Lemma decode_binding_image p k b l :
  BitmapBinding_typed b -> l !! k = Some b -> 16 + 16 * zlen l <= zlen p ->
  sub p 16 (16 + 16 * zlen l) = wires binding_wire l -> decode_binding p (Z.of_nat k) = Ok b.
Proof.
  intros (Hs & Hf & Hg) Hk Hl Hw. unfold u8, u32, u64 in *. apply wp_no_error.
  apply lookup_lt_Some in Hk as Hlt.
  assert (sub p (16 + 16 * Z.of_nat k) (16 + 16 * Z.of_nat k + 16) = binding_wire b) as Hb.
  { eapply (sub_window p); [exact Hw|unfold zlen; lia..|].
    rewrite <- (sub_wires binding_wire 16 zlen_binding_wire l k b Hk). f_equal; lia. }
  unfold decode_binding, REGION_FIXED_PAYLOAD, PAGE_BINDING_SIZE.
  replace (16 + Z.of_nat k * 16) with (16 + 16 * Z.of_nat k) by lia. clear Hw.
  set (o := 16 + 16 * Z.of_nat k) in *. assert (0 <= o /\ o + 16 <= zlen p) as [? ?] by (unfold zlen in *; lia).
  clearbody o. unfold binding_wire in Hb. rd. rd. rd. apply wp_ok. by destruct b.
Qed.

Lemma RegionDescriptor_decode_image d bs g :
  RegionDescriptor_typed d g -> zlen (RegionDescriptor_wire d) <= bs - 32 -> bs < 2 ^ 32 ->
  RegionDescriptor_decode (image RegionDescriptor_header RegionDescriptor_wire d bs g) = Ok (d, g).
Proof.
  intros (Hr & Hv & Hf & HF & Hg) Hfit Hbs. unfold u32, u64 in *.
  pose proof (zlen_RegionDescriptor_wire d) as Hz. pose proof (zlen_nonneg (rd_pages d)).
  apply wp_no_error. unfold RegionDescriptor_decode. apply wp_open_image; [|done|done|done|].
  { unfold RegionDescriptor_header. header_typed. }
  unfold RegionDescriptor_decode_payload, REGION_FIXED_PAYLOAD, PAGE_BINDING_SIZE.
  cbn [bh_flags bh_generation bh_owner RegionDescriptor_header].
  apply wp_if_false; [done|]. apply wp_if_false; [lia|]. rd. apply wp_if_false; [lia|]. rd.
  apply wp_if_false.
  { rewrite Hz. replace (16 + 16 * zlen (rd_pages d) - 16) with (zlen (rd_pages d) * 16) by lia.
    rewrite Z.div_mul by lia. lia. }
  apply wp_bind. replace (Z.to_nat (zlen (rd_pages d))) with (length (rd_pages d)) by (unfold zlen; lia).
  rewrite (collect_wires _ (rd_pages d)).
  - apply wp_ok. rd. rd. apply wp_ok. by destruct d.
  - intros k b Hk. rewrite Z.add_0_l. apply (decode_binding_image _ k b (rd_pages d)); [|done|lia|wire_read].
    rewrite Forall_lookup in HF. by eapply HF.
Qed.

(** Decoding is total, and what it returns is in range and consistent with
    the block header. *)
Lemma RegionDescriptor_decode_inv block :
  wp (RegionDescriptor_decode block)
     (fun '(d, g) => RegionDescriptor_typed d g /\ zlen (RegionDescriptor_wire d) <= zlen block - 32) any_error.
Proof.
  unfold RegionDescriptor_decode. apply wp_open; [|done]. intros h p n Ht Hty Hp Hn Hblock.
  unfold RegionDescriptor_decode_payload, REGION_FIXED_PAYLOAD, PAGE_BINDING_SIZE.
  rx. rx. rx. rx. rx. rx. apply wp_bind.
  apply (wp_collect_all _ BitmapBinding_typed).
  { intros j Hj. unfold decode_binding, REGION_FIXED_PAYLOAD, PAGE_BINDING_SIZE.
    rx. rx. rx. apply wp_ok. by split_and!. }
  intros l Hl HF. rx. rx. apply wp_ok. unfold BlockHeader_typed in Ht. split.
  - unfold RegionDescriptor_typed, u32. cbn. split_and!; (done || lia || tauto).
  - rewrite zlen_RegionDescriptor_wire, Hblock, zlen_sealed, zlen_app, zlen_zeros by lia.
    cbn [rd_pages]. unfold zlen at 1. rewrite Hl. lia.
Qed.

(** ** Validation against the geometry *)

Definition page_valid (g : Geometry) (r k : Z) : Z :=
  Z.min (Z.max 0 (valid g r - k * BITMAP_PAGE_BLOCKS)) BITMAP_PAGE_BLOCKS.

Definition binding_ok (g : Geometry) (r gen k : Z) (b : BitmapBinding) : Prop :=
  bb_slot b < BITMAP_SLOTS /\ 0 < bb_generation b <= gen /\ bb_free_blocks b <= page_valid g r k.

Definition free_sum (l : list BitmapBinding) : Z := foldr (fun b n => bb_free_blocks b + n) 0 l.

Lemma free_sum_snoc l b : free_sum (l ++ [b]) = free_sum l + bb_free_blocks b.
Proof. unfold free_sum. induction l as [|x l IH]; simpl; [lia|]. rewrite IH. lia. Qed.
Lemma wp_validate_label label (Q : unit -> Prop) R :
  (zlen label <= 64 -> contains_byte 0 label = false -> Q tt) -> (forall e, R e) ->
  wp (validate_label label) Q R.
Proof.
  intros HQ HR. unfold validate_label, LABEL_MAX_BYTES.
  apply wp_if; [intros; apply wp_err, HR|intros Hl]. apply wp_if; [intros; apply wp_err, HR|intros Hz].
  apply wp_ok, HQ; [lia|done].
Qed.

(** What [validate_geometry] establishes. *)
Definition ident_valid (i : Identification) : Prop :=
  WfGeometry (plain_geometry i) /\
  (0 < id_log_slots i <-> has_bit (incompat (id_features i)) INCOMPAT_INTENT_LOG = true) /\
  (has_bit (incompat (id_features i)) INCOMPAT_INTENT_LOG_DATA_UPDATES = true ->
   has_bit (incompat (id_features i)) INCOMPAT_INTENT_LOG = true) /\
  id_unicode_version i = (if decide (id_name_key_algorithm i = LegacyIdentity) then zeros 3
                          else UNICODE_VERSION_16_0_0) /\
  id_checkpoint_slots i = (1, 2) /\ id_metadata_start i = head (plain_geometry i) 0.

Lemma wp_validate_unicode a v (Q : unit -> Prop) R :
  (v = (if decide (a = LegacyIdentity) then zeros 3 else UNICODE_VERSION_16_0_0) -> Q tt) ->
  (forall e, R e) -> wp (validate_unicode a v) Q R.
Proof.
  intros HQ HR. unfold validate_unicode, bytes_eqb.
  destruct a; case_bool_decide; simpl; auto.
Qed.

- - - -

Restate word for word the lines from the line containing "WfGeometry (plain_geometry i) /\" through the last line of the listing, inclusive, and nothing beyond them.

TASK RESULT
  WfGeometry (plain_geometry i) /\
  (0 < id_log_slots i <-> has_bit (incompat (id_features i)) INCOMPAT_INTENT_LOG = true) /\
  (has_bit (incompat (id_features i)) INCOMPAT_INTENT_LOG_DATA_UPDATES = true ->
   has_bit (incompat (id_features i)) INCOMPAT_INTENT_LOG = true) /\
  id_unicode_version i = (if decide (id_name_key_algorithm i = LegacyIdentity) then zeros 3
                          else UNICODE_VERSION_16_0_0) /\
  id_checkpoint_slots i = (1, 2) /\ id_metadata_start i = head (plain_geometry i) 0.

Lemma wp_validate_unicode a v (Q : unit -> Prop) R :
  (v = (if decide (a = LegacyIdentity) then zeros 3 else UNICODE_VERSION_16_0_0) -> Q tt) ->
  (forall e, R e) -> wp (validate_unicode a v) Q R.
Proof.
  intros HQ HR. unfold validate_unicode, bytes_eqb.
  destruct a; case_bool_decide; simpl; auto.
Qed.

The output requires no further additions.